YOUR GOAL
Count how many lines in the following data hold the word "then". Your answer is the number and nothing else.
### ENTRIES SUPPLIED
(* ===== verification/VmWitness.v ===== *)
(** * A small machine

    A machine with 1200 free pages, on which the theorems about address spaces
    apply. *)

From S2P Require Import Prelude CString Kalloc Vm VmTheory VmAlloc VmCopy.
Open Scope Z_scope.

#[local] Instance mini_linker : Linker := {| kend := KERNBASE + 0x115400; kdata := KERNBASE + 0x108000;
     kforkret := KERNBASE + 0x103a10; ktrapret := KERNBASE + 0x105c55 |}.
#[local] Instance mini_linker_ok : LinkerOk.
Proof. split; try reflexivity; vm_compute; discriminate. Qed.

Definition mini_start : Z := KERNBASE + 0x200000.

Lemma mini_pool : exists s free, pool_ok s free /\ length free = 1200%nat.
Proof.
  destruct (freerange_ok mini_start (mini_start + 1200 * PGSIZE) (mk_kmem (fun _ => 0) 0 0) [])
    as (s & _ & Hs & _).
  - split; [done|constructor|constructor].
  - vm_compute. discriminate.
  - vm_compute. discriminate.
  - vm_compute. split; discriminate.
  - by intros q ?%not_elem_of_nil.
  - eexists s, _. split; [exact Hs|]. vm_compute. reflexivity.
Qed.

(** A directory with an empty user half. *)
Lemma mini_space :
  exists s d free, space_ok s d free /\ (900 <= length free)%nat
    /\ (forall x, 0 <= x < KERNBASE -> entry (kmemory s) d x = 0).
Proof.
  destruct mini_pool as (s & [|d free] & Hp & Hl); [done|].
  destruct (setupkvm_ok s d free Hp) as (s' & f' & taken & _ & Ef & Hvm & Hlt & _ & _ & He); [cbn in Hl; lia|].
  exists s', d, f'. split_and!; [|rewrite Ef in Hl; cbn in Hl; rewrite length_app in Hl; lia|done].
  split; [done|..]; intros; unfold present in *; by rewrite He in *.
Qed.

(** One with two user pages. *)
Lemma mini_user :
  exists s d free, space_ok s d free /\ (800 <= length free)%nat
    /\ (forall x, 0 <= x < KERNBASE -> ubyte (kmemory s) d x = if in_pages 0 8192 x then Some 0 else None).
Proof.
  destruct mini_space as (s & d & free & Hs & Hl & He).
  destruct (allocuvm_ok s d free 0 8192) as (r & s' & f' & _ & Hs' & Hr & Hen); [done|lia|vm_compute; reflexivity| |].
  { intros x Hx _. unfold present. by rewrite He. }
  destruct (Hen 2%nat) as [Er Hl']; [vm_compute; discriminate|lia|].
  exists s', d, f'. split; [done|]. split; [lia|]. intros x Hx. destruct Hr as [[_ Hb]|[E _]]; [|lia].
  rewrite Hb by done. change (PGROUNDUP 0) with 0. destruct (in_pages 0 8192 x); [done|].
  unfold ubyte, present. by rewrite He.
Qed.

Lemma ubyte_some m pd x b : ubyte m pd x = Some b -> present m pd x = true /\ usable m pd x = true.
Proof. rewrite ubyte_usable. unfold usable. destruct (present m pd x), (has (entry m pd x) PTE_U); cbn; done. Qed.

Lemma in_pages_low x : 0 <= x < 8192 -> in_pages 0 8192 x = true.
Proof. intros Hx. unfold in_pages. pose proof (page_of_le x ltac:(lia)). by zcases. Qed.

Lemma allocuvm_grows_witness :
  exists s d r s', allocuvm d 100 20000 s = Ok r s' /\ r = 20000 /\ ubyte (kmemory s') d 5000 = Some 0.
Proof.
  destruct mini_space as (s & d & free & Hs & Hl & He).
  destruct (allocuvm_grows s d free 100 20000) as (r & s' & f' & E & _ & Hr & Hen); [done|lia|vm_compute; reflexivity| |].
  { intros x Hx _. unfold present. by rewrite He. }
  assert (r = 20000) as Er by (apply (Hen 5%nat); [vm_compute; discriminate|lia]).
  exists s, d, r, s'. split; [exact E|]. split; [exact Er|]. destruct Hr as [[_ Hb]|[E' _]]; [|lia].
  rewrite Hb by (unfold KERNBASE; lia). reflexivity.
Defined.

Lemma copyout_writes_witness :
  exists s d s', copyout d 4094 [1; 2; 3; 4] s = Ok 0 s' /\ ubyte (kmemory s') d 4096 = Some 3.
Proof.
  destruct mini_user as (s & d & free & Hs & _ & Hb).
  destruct (copyout_writes s d free 4094 [1; 2; 3; 4]) as (s' & E & _ & _ & Hb'); [done|lia|vm_compute; discriminate| |].
  { intros x Hx. apply (ubyte_some _ _ _ 0). rewrite Hb by (cbn in Hx; unfold KERNBASE; lia).
    by rewrite in_pages_low by (cbn in Hx; lia). }
  exists s, d, s'. split; [exact E|]. rewrite Hb' by (unfold KERNBASE; lia). reflexivity.
Defined.

Lemma copyout_bad_page_witness :
  exists s d, copyout d 0x40000000 [1] s = if has_tab (kmemory s) d (PDX 0x40000000) then Ok (-1) s else Fault.
Proof.
  destruct mini_space as (s & d & free & Hs & _ & He). exists s, d.
  rewrite (copyout_bad_page s d 0x40000000 [1]); [reflexivity|apply Hs|vm_compute; split; (discriminate || reflexivity)|done|].
  unfold usable, present. by rewrite He by (unfold KERNBASE; lia).
Defined.

Lemma freevm_frees_witness : exists s d s', freevm d s = Ok tt s' /\ d <> 0.
Proof.
  destruct mini_user as (s & d & free & Hs & _ & _).
  destruct (freevm_frees s d free Hs) as (s' & freed & E & _ & Hf). exists s, d, s'. split; [exact E|].
  apply valid_page_nz, Hs.
Defined.

Lemma copyuvm_copies_witness :
  exists s pd d s', copyuvm pd 8192 s = Ok d s' /\ ubyte (kmemory s') d 8191 = Some 0.
Proof.
  destruct mini_user as (s & pd & free & Hs & Hl & Hb).
  destruct (copyuvm_copies s pd free 8192 2) as (d & s' & f' & E & _ & _ & _ & Hd & _); [done|vm_compute; split; (discriminate || reflexivity)| |vm_compute; discriminate|lia|].
  { intros x Hx Hp. apply (ubyte_some _ _ _ 0). destruct (page_split x) as [Ex Hr]. unfold page_of in Hp.
    assert (x < 8192) by (unfold PGSIZE in *; lia). rewrite Hb by (unfold KERNBASE; lia). by rewrite in_pages_low. }
  exists s, pd, d, s'. split; [exact E|]. rewrite Hd by (unfold KERNBASE; lia). rewrite Hb by (unfold KERNBASE; lia).
  reflexivity.
Defined.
######
COMPLETED TASK
2